▶ **EXERCISE GOAL**
Retype, word for word, each line between the lines holding "(** [s.split(/\s+/)]: the" and "(** Truthiness of a string value. *)", inclusive, and leave the rest of the data alone.
DATA FOR THIS TASK below:
(** * The offline conversation engine ([processOfflineMessage])

    A shallow embedding of the rule-matching conversation engine of the
    companion chat application, together with the properties its
    specification states about it.

    Conventions of the embedding:
    - a JavaScript string is a [string] whose characters are the code units
      U+0000..U+00FF; [toLowerCase], [trim] and the regular-expression class
      [\s] are written out for that range;
    - a JavaScript [number] holding a count is a [Z]; a match score, which the
      source computes as [(matchCount / length) * 100 + matchCount], is given
      twice: as the exact rational ([Q]) that the formula denotes, which the
      phases of the engine and the properties of the formula are stated on,
      and as the IEEE 754 double that the run computes ([Doubles]), which
      the choice of the winners is stated on, since rounding decides near
      ties;
    - an optional field is an [option]; [null] and [undefined] are both [None];
    - [Math.random], the wall clock and the image store are inputs, read from
      the [World] the computation is run in; a rejected store query is an
      exception of the monad [M].

    Around the engine, the helpers of its service, the search of the image
    store, the forms that create a persona, its rules and its conditions,
    and the themes are embedded too, with properties of their own. *)

From Stdlib Require Import Ascii QArith Lqa.
From Stdlib Require String SpecFloat.
From stdpp Require Import gmap strings list.

Local Open Scope Z_scope.

(** ** JavaScript strings *)

Module JS.

Definition code (c : ascii) : nat := nat_of_ascii c.

(** White space of [String.prototype.trim] and of the class [\s]. *)
Definition isWhiteSpace (c : ascii) : bool :=
  let n := code c in
  ((9 <=? n) && (n <=? 13) || (n =? 32) || (n =? 160))%nat.

Definition toLowerChar (c : ascii) : ascii :=
  let n := code c in
  if ((65 <=? n) && (n <=? 90) || (192 <=? n) && (n <=? 214)
      || (216 <=? n) && (n <=? 222))%nat
  then ascii_of_nat (n + 32) else c.

Fixpoint toLowerCase (s : string) : string :=
  match s with
  | EmptyString => EmptyString
  | String c r => String (toLowerChar c) (toLowerCase r)
  end.

Fixpoint trimStart (s : string) : string :=
  match s with
  | EmptyString => EmptyString
  | String c r => if isWhiteSpace c then trimStart r else s
  end.

Definition trimEnd (s : string) : string :=
  String.rev (trimStart (String.rev s)).

Definition trim (s : string) : string := trimEnd (trimStart s).

(** [s.startsWith(p)] *)
Fixpoint startsWith (s p : string) : bool :=
  match p, s with
  | EmptyString, _ => true
  | String a p', String b s' => if Ascii.eqb a b then startsWith s' p' else false
  | String _ _, EmptyString => false
  end.

(** [s.includes(p)] *)
Fixpoint includes (s p : string) : bool :=
  if startsWith s p then true
  else match s with
       | EmptyString => false
       | String _ r => includes r p
       end.

(** [s.replace(/[cs]/g, " ")] for a character class given as a predicate. *)
Fixpoint replaceClass (cls : ascii -> bool) (s : string) : string :=
  match s with
  | EmptyString => EmptyString
  | String c r => String (if cls c then " "%char else c) (replaceClass cls r)
  end.

(** [s.split(/\s+/)]: the pieces between maximal runs of white space; a run
    at either end leaves an empty piece there, and the empty string splits
    into one empty piece. [cur] is the piece being read, reversed. *)
Fixpoint split_go (cur : string) (inRun : bool) (s : string) : list string :=
  match s with
  | EmptyString => [String.rev cur]
  | String c r =>
      if isWhiteSpace c
      then (if inRun then split_go cur true r
            else String.rev cur :: split_go EmptyString true r)
      else split_go (String c cur) false r
  end.

Definition splitWhiteSpace (s : string) : list string :=
  split_go EmptyString false s.

(** Truthiness of a string value. *)
Definition truthy (s : string) : bool :=
  match s with EmptyString => false | _ => true end.

(** Truthiness of an optional string ([undefined], [null] and the empty
    string are falsy). *)
Definition truthyOpt (o : option string) : bool :=
  match o with Some s => truthy s | None => false end.

End JS.

(** ** Helpers of the engine *)

(** The class [[.,/#!$%^&*;:{}=\-_`~()?]] of [tokenize]. *)
Definition isPunctuation (c : ascii) : bool :=
  existsb (Ascii.eqb c) (String.list_ascii_of_string ".,/#!$%^&*;:{}=-_`~()?").

Definition tokenize (text : string) : list string :=
  filter (fun w => (0 < String.length w)%nat)
    (JS.splitWhiteSpace
       (JS.trim (JS.replaceClass isPunctuation (JS.toLowerCase text)))).

(** ** Data model (the declarations of [types]) *)

Inductive MessageRole := USER | MODEL.
Inductive MessageType := TEXT | IMAGE | AUDIO.

Module Message.
Record t := mk {
  id : string;
  role : MessageRole;
  type : MessageType;
  content : string;
  timestamp : Z }.
End Message.

Inductive TimeOfDay := morning | afternoon | evening | lateNight | any.

Module TrainingResponse.
Record t := mk {
  text : string;
  timeOfDay : option TimeOfDay }.
End TrainingResponse.

Inductive TrainingType := text | image_trigger | audio_trigger.

(** The declaration gives [inputPatterns], [response], [imageTag] and
    [audioData] as optional and [responses] as required: a value of the type
    has its list of responses, which may be empty. *)
Module TrainingPair.
Record t := mk {
  id : string;
  inputPatterns : option (list string);
  inputPattern : string;
  responses : list TrainingResponse.t;
  response : option string;
  type : TrainingType;
  imageTag : option string;
  audioData : option string }.
End TrainingPair.

Inductive Monitor := user_says_keyword | bot_sends_imagetag.
Inductive Action := send_text | send_image_tag | send_audio.

Module LogicRule.
Record t := mk {
  id : string;
  name : string;
  monitor : Monitor;
  target : string;
  threshold : Z;
  action : Action;
  actionPayload : string;
  resetOnTrigger : bool }.
End LogicRule.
End of DATA FOR THIS TASK.
▶ **REPLY**
(** [s.split(/\s+/)]: the pieces between maximal runs of white space; a run
    at either end leaves an empty piece there, and the empty string splits
    into one empty piece. [cur] is the piece being read, reversed. *)
Fixpoint split_go (cur : string) (inRun : bool) (s : string) : list string :=
  match s with
  | EmptyString => [String.rev cur]
  | String c r =>
      if isWhiteSpace c
      then (if inRun then split_go cur true r
            else String.rev cur :: split_go EmptyString true r)
      else split_go (String c cur) false r
  end.

Definition splitWhiteSpace (s : string) : list string :=
  split_go EmptyString false s.

(** Truthiness of a string value. *)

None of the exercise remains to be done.